Жириновский наклонился к невысокому плотному человеку средних лет — по виду явно литератору и устроителю всей встречи, и тот быстро и жарко нашептал ему на ухо что-то хвалебное в мой адрес. Ибо с обаятельной улыбкой мне Владимир Вольфович сказал:
— Конечно. Давайте мне любую книгу, я вам с удовольствием распишусь.
Таким он выглядел приветливым, наивным, кротким и простым, что я, за книжкою метнувшись, ощутить успел свое коварство, вероломство и творимую подлянку. Ибо я через секунду возвратился с только что вышедшей тогда в Москве книжкой — «Дневники Геббельса». Я даже распахнуть ее успел: на Жириновского смотрел пустой белый лист, на котором как раз и ставят автографы. Глаза мои лучились чистотой и интересом к государственному мужу.
Но Жириновский посмотрел, какую книгу я принес, мне протянул ее обратно и сказал слова, от которых душа моя облилась блаженством, ибо я мгновенно себе представил, как сегодня же на пьянке буду их рассказывать друзьям, а мне не будут верить. Он сказал:
— Вы знаете, я тут никак вам не могу поставить подпись, меня и так о нем все время спрашивают.
Я молча метнулся за другой книгой, это оказался Розанов, и Жириновский, повертев ее в руках и сомневаясь, поставил подпись. Книгу я привез домой. А вся история стала цветком в букете моих эстрадных баек. Ибо я рассказываю только правду, а она — намного ярче вымысла.
Да, милый Саша, мы такой народ — даже способное отребье крупной масти мы поставляем яркое и энергичное.
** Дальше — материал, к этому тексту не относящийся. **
(* ===== verification/GraphPartition.v ===== *)
(** * Partitioning a graph ([src/tflite/graph_info.{h,cc}])

    [PartitionGraphIntoIndependentNodeSubsets] splits the nodes of a graph into
    subsets that can be run one after the other, each of them made only of nodes
    a delegate takes or only of the others. *)

From S2P Require Import Prelude.

(** ** Data *)

Definition kTfLiteOptionalTensor : Z := -1.

Record Node := {
  inputs : list Z;
  outputs : list Z;
  might_have_side_effect : bool
}.

Record GraphInfo := {
  num_tensors : Z;
  num_total_nodes : Z;
  (** the nodes of the execution plan, and their indices among all nodes *)
  execution_nodes : list Node;
  node_index : list Z;
  graph_outputs : list Z
}.

Definition num_execution_nodes (info : GraphInfo) : Z := zlen (execution_nodes info).

Inductive NodeSubsetType := kTfUnexplored | kTfPartition | kTfNonPartition.

#[export] Instance node_subset_type_eq_dec : EqDecision NodeSubsetType.
Proof. solve_decision. Defined.

Record NodeSubset := {
  type : NodeSubsetType;
  nodes : list Z;
  input_tensors : list Z;
  output_tensors : list Z
}.

Definition empty_subset : NodeSubset :=
  {| type := kTfUnexplored; nodes := []; input_tensors := []; output_tensors := [] |}.

Abbreviation ControlEdge := (Z * Z)%type.

(** The order of [std::pair]. *)
Definition edge_lt (a b : ControlEdge) : bool :=
  (a.1 <? b.1) || ((a.1 =? b.1) && (a.2 <? b.2)).

(** [std::unique]: drops the elements equal to the one before. *)
Fixpoint unique {A} `{EqDecision A} (l : list A) : list A :=
  match l with
  | x :: (y :: _) as l' => if decide (x = y) then unique l' else x :: unique l'
  | _ => l
  end.

Definition Uniquefy `{StdSort} {A} `{EqDecision A} (lt : A → A → bool) (items : list A) : list A :=
  unique (std_sort lt items).

Definition kEpochNotReady : Z := -1.
Definition kEpochAlwaysReady : Z := -2.

(** The members of the partitioner that change. *)
Record Partitioner := {
  node_subsets_ : list NodeSubset;
  tensor_epochs_ : list Z;
  node_epochs_ : list Z;
  num_incoming_control_edges_ : list Z
}.

Definition set_subsets v s := {| node_subsets_ := v; tensor_epochs_ := tensor_epochs_ s;
  node_epochs_ := node_epochs_ s; num_incoming_control_edges_ := num_incoming_control_edges_ s |}.
Definition set_tensor_epochs v s := {| node_subsets_ := node_subsets_ s; tensor_epochs_ := v;
  node_epochs_ := node_epochs_ s; num_incoming_control_edges_ := num_incoming_control_edges_ s |}.
Definition set_node_epochs v s := {| node_subsets_ := node_subsets_ s;
  tensor_epochs_ := tensor_epochs_ s; node_epochs_ := v;
  num_incoming_control_edges_ := num_incoming_control_edges_ s |}.
Definition set_num_incoming v s := {| node_subsets_ := node_subsets_ s;
  tensor_epochs_ := tensor_epochs_ s; node_epochs_ := node_epochs_ s;
  num_incoming_control_edges_ := v |}.

(** Changing the subset at an index. *)
Definition update_subset (k : Z) (f : NodeSubset → NodeSubset) : M Partitioner unit :=
  sub ← vget node_subsets_ k; vset node_subsets_ set_subsets k (f sub).

Definition set_type t (b : NodeSubset) := {| type := t; nodes := nodes b;
  input_tensors := input_tensors b; output_tensors := output_tensors b |}.
Definition push_node x (b : NodeSubset) := {| type := type b; nodes := nodes b ++ [x];
  input_tensors := input_tensors b; output_tensors := output_tensors b |}.
Definition push_input x (b : NodeSubset) := {| type := type b; nodes := nodes b;
  input_tensors := input_tensors b ++ [x]; output_tensors := output_tensors b |}.
Definition push_output x (b : NodeSubset) := {| type := type b; nodes := nodes b;
  input_tensors := input_tensors b; output_tensors := output_tensors b ++ [x] |}.

(** ** The partitioner *)

Section partitioner.
Context `{StdSort}.
Context (info_ : GraphInfo) (node_type_ : list NodeSubsetType) (greedily_ : bool).
Context (control_edges_ : list ControlEdge) (disable_node_fusion_ : bool).

(** The loop over the inputs of a node that are not ready. *)
Fixpoint inputs_ready (ids : list Z) : M Partitioner bool :=
  match ids with
  | [] => mret true
  | t :: ids' =>
      if t =? kTfLiteOptionalTensor then inputs_ready ids'
      else
        e ← vget tensor_epochs_ t;
        if e =? kEpochNotReady then mret false else inputs_ready ids'
  end.

(** The three loops at the end of [UpdateNode]. *)
Definition assign_output (current_epoch t : Z) : M Partitioner unit :=
  if t =? kTfLiteOptionalTensor then mret ()
  else vset tensor_epochs_ set_tensor_epochs t current_epoch.

Definition note_input (current_epoch t : Z) : M Partitioner unit :=
  if t =? kTfLiteOptionalTensor then mret ()
  else
    input_epoch ← vget tensor_epochs_ t;
    if negb (input_epoch =? current_epoch) then
      update_subset current_epoch (push_input t) ;;
      if 0 <=? input_epoch then update_subset input_epoch (push_output t) else mret ()
    else mret ().

Definition release_edge (edge : ControlEdge) : M Partitioner unit :=
  c ← vget num_incoming_control_edges_ edge.2;
  vset num_incoming_control_edges_ set_num_incoming edge.2 (c - 1).

Definition outgoing_edges (i : Z) : list ControlEdge :=
  take_while (λ e, e.1 =? i) (lower_bound edge_lt control_edges_ (i, 0)).

Definition UpdateNode (i : Z) : M Partitioner bool :=
  node ← deref (zget (execution_nodes info_) i);
  subsets ← gets node_subsets_;
  let current_epoch := zlen subsets - 1 in
  current_subset ← vget node_subsets_ current_epoch;
  if disable_node_fusion_ && bool_decide (nodes current_subset ≠ []) then mret false
  else
    epoch ← vget node_epochs_ i;
    if negb (epoch =? kEpochNotReady) then mret false
    else
      ready ← inputs_ready (inputs node);
      if negb ready then mret false
      else
        incoming ← vget num_incoming_control_edges_ i;
        if negb (incoming =? 0) then mret false
        else
          original_node_idx ← deref (zget (node_index info_) i);
          node_type ← deref (zget node_type_ original_node_idx);
          (if decide (type current_subset = kTfUnexplored)
           then update_subset current_epoch (set_type node_type) else mret ()) ;;
          current_subset ← vget node_subsets_ current_epoch;
          if decide (type current_subset = node_type) then
            vset node_epochs_ set_node_epochs i current_epoch ;;
            update_subset current_epoch (push_node original_node_idx) ;;
            for_each (outputs node) (assign_output current_epoch) ;;
            for_each (inputs node) (note_input current_epoch) ;;
            for_each (outgoing_edges i) release_edge ;;
            mret true
          else mret false.

(** How the [for] loop of [BuildNodeSubset] ends: by [return], or at its end with
    the value of [did_something]. *)
Inductive scan_result := Returned | Finished (did_something : bool).

Fixpoint scan_nodes (ids : list Z) (did_something : bool) : M Partitioner scan_result :=
  match ids with
  | [] => mret (Finished did_something)
  | i :: ids' =>
      updated ← UpdateNode i;
      if updated : bool then scan_nodes ids' true
      else if did_something && negb greedily_ then mret Returned
      else scan_nodes ids' did_something
  end.

(** The [while] loop; every round but the last schedules a node. *)
Fixpoint build_rounds (fuel : nat) : M Partitioner unit :=
  match fuel with
  | O => undefined
  | S fuel =>
      r ← scan_nodes (range 0 (num_execution_nodes info_)) false;
      match r with
      | Returned => mret ()
      | Finished did_something => if did_something then build_rounds fuel else mret ()
      end
  end.

Definition BuildNodeSubset : M Partitioner unit :=
  modify (λ s, set_subsets (node_subsets_ s ++ [empty_subset]) s) ;;
  build_rounds (S (length (execution_nodes info_))).

(** The [while] loop of [Partition]; every round but the last schedules a node. *)
Fixpoint partition_rounds (fuel : nat) : M Partitioner unit :=
  match fuel with
  | O => undefined
  | S fuel =>
      BuildNodeSubset ;;
      subsets ← gets node_subsets_;
      back ← deref (zget subsets (zlen subsets - 1));
      if decide (nodes back = []) then
        modify (set_subsets (take (length subsets - 1) subsets))
      else partition_rounds fuel
  end.

Definition initial_edge_count (edge : ControlEdge) : M Partitioner unit :=
  c ← vget num_incoming_control_edges_ edge.2;
  vset num_incoming_control_edges_ set_num_incoming edge.2 (c + 1).

Definition mark_outputs (node : Node) : M Partitioner unit :=
  for_each (outputs node) (assign_output kEpochNotReady).

Definition mark_graph_output (output_index : Z) : M Partitioner unit :=
  output_epoch ← vget tensor_epochs_ output_index;
  if output_epoch =? kEpochAlwaysReady then mret ()
  else
    subsets ← gets node_subsets_;
    ensure (negb ((output_epoch <? 0) || (zlen subsets <=? output_epoch))) ;;
    update_subset output_epoch (push_output output_index).

Definition uniquefy_subset (b : NodeSubset) : NodeSubset :=
  {| type := type b; nodes := nodes b;
     input_tensors := Uniquefy Z.ltb (input_tensors b);
     output_tensors := Uniquefy Z.ltb (output_tensors b) |}.

Definition Partition : M Partitioner unit :=
  let n := length (execution_nodes info_) in
  put {| node_subsets_ := [];
         tensor_epochs_ := replicate (Z.to_nat (num_tensors info_)) kEpochAlwaysReady;
         node_epochs_ := replicate n kEpochNotReady;
         num_incoming_control_edges_ := replicate n 0 |} ;;
  for_each control_edges_ initial_edge_count ;;
  for_each (execution_nodes info_) mark_outputs ;;
  partition_rounds (S n) ;;
  epochs ← gets node_epochs_;
  ensure (negb (existsb (λ e, e =? kEpochNotReady) epochs)) ;;
  for_each (graph_outputs info_) mark_graph_output ;;
  modify (λ s, set_subsets (uniquefy_subset <$> node_subsets_ s) s).
End partitioner.

(** ** The entry point *)

Definition IsValidIndex (index size : Z) : bool := (0 <=? index) && (index <? size).

Definition ValidateNodesToPartition (info : GraphInfo) (nodes_to_partition : list Z) : bool :=
  forallb (λ i, IsValidIndex i (num_total_nodes info)) nodes_to_partition.

Definition ValidateControlEdges (info : GraphInfo) (control_edges : list ControlEdge) : bool :=
  forallb (λ e, IsValidIndex e.1 (num_execution_nodes info) &&
                IsValidIndex e.2 (num_execution_nodes info)) control_edges.

(** A dependency chain between the nodes with side effects. *)
Fixpoint side_effect_chain (last_op_with_side_effect i : Z) (ns : list Node) : list ControlEdge :=
  match ns with
  | [] => []
  | node :: ns' =>
      if might_have_side_effect node then
        (if negb (last_op_with_side_effect =? -1) then [(last_op_with_side_effect, i)] else [])
        ++ side_effect_chain i (i + 1) ns'
      else side_effect_chain last_op_with_side_effect (i + 1) ns'
  end.

Definition default_control_edges (info : GraphInfo) (greedily : bool) : list ControlEdge :=
  if greedily then side_effect_chain (-1) 0 (execution_nodes info) else [].

(** [node_type_] as the constructor fills it. *)
Definition populate_node_types (info : GraphInfo) (nodes_to_partition : list Z) :
    list NodeSubsetType :=
  foldl (λ types i, zset i kTfPartition types)
    (replicate (Z.to_nat (num_total_nodes info)) kTfNonPartition) nodes_to_partition.

Definition PartitionGraphIntoIndependentNodeSubsets `{StdSort} (info : GraphInfo)
    (nodes_to_partition : list Z) (greedily : bool) (control_edges : option (list ControlEdge))
    (disable_node_fusion : bool) : M Partitioner unit :=
  ensure (ValidateNodesToPartition info nodes_to_partition) ;;
  let control_edges := default (default_control_edges info greedily) control_edges in
  ensure (ValidateControlEdges info control_edges) ;;
  Partition info (populate_node_types info nodes_to_partition) greedily
    (Uniquefy edge_lt control_edges) disable_node_fusion.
В Израиле заметно снижен наш накал. Дух левантийской беззаботности, беспечности и всякого такого — сильно
овевает нас, и кажется порой, что все-таки еврею жизненно необходимо явное и тайное сопротивление среды. Нет, оно есть и тут, но тут оно совсем иное. Я довольно скоро по приезде эту ситуацию почувствовал, но сформулировать боялся, опасаясь, что незнание языка толкает меня к неверным обобщениям, на которые я права не имею. Но однажды натолкнулся на статью раввина Адина Штайнзальца, одного из мудрейших людей нашего времени, и там я просто прочитал слова, которые не смел произнести даже во время дружеского трепа. Я сейчас большую выпишу цитату, лучше все равно я не скажу. И то, что выше я писал, тут будет лаконично и весомо.Сперва Адин Штайнзальц отмечает нашу сложившуюся за века «поразительную способность видоизменяться, приспосабливаться, становиться похожими на тех людей, среди которых мы живем». Но, пишет он далее: «Наша адаптация — это внутреннее преображение… Мы не просто обезьянничаем, а становимся частью этого народа… Это вызывает обиду и возмущение. У других народов складывается ощущение, что евреи… изощренно похищают у них душу и таким образом становятся их национальными поэтами, драматургами, художниками, а через некоторое время — устами и мозгом их народа. Мы становимся большими англичанами, чем сами англичане, большими немцами, чем сами немцы, большими русскими, чем сами русские…»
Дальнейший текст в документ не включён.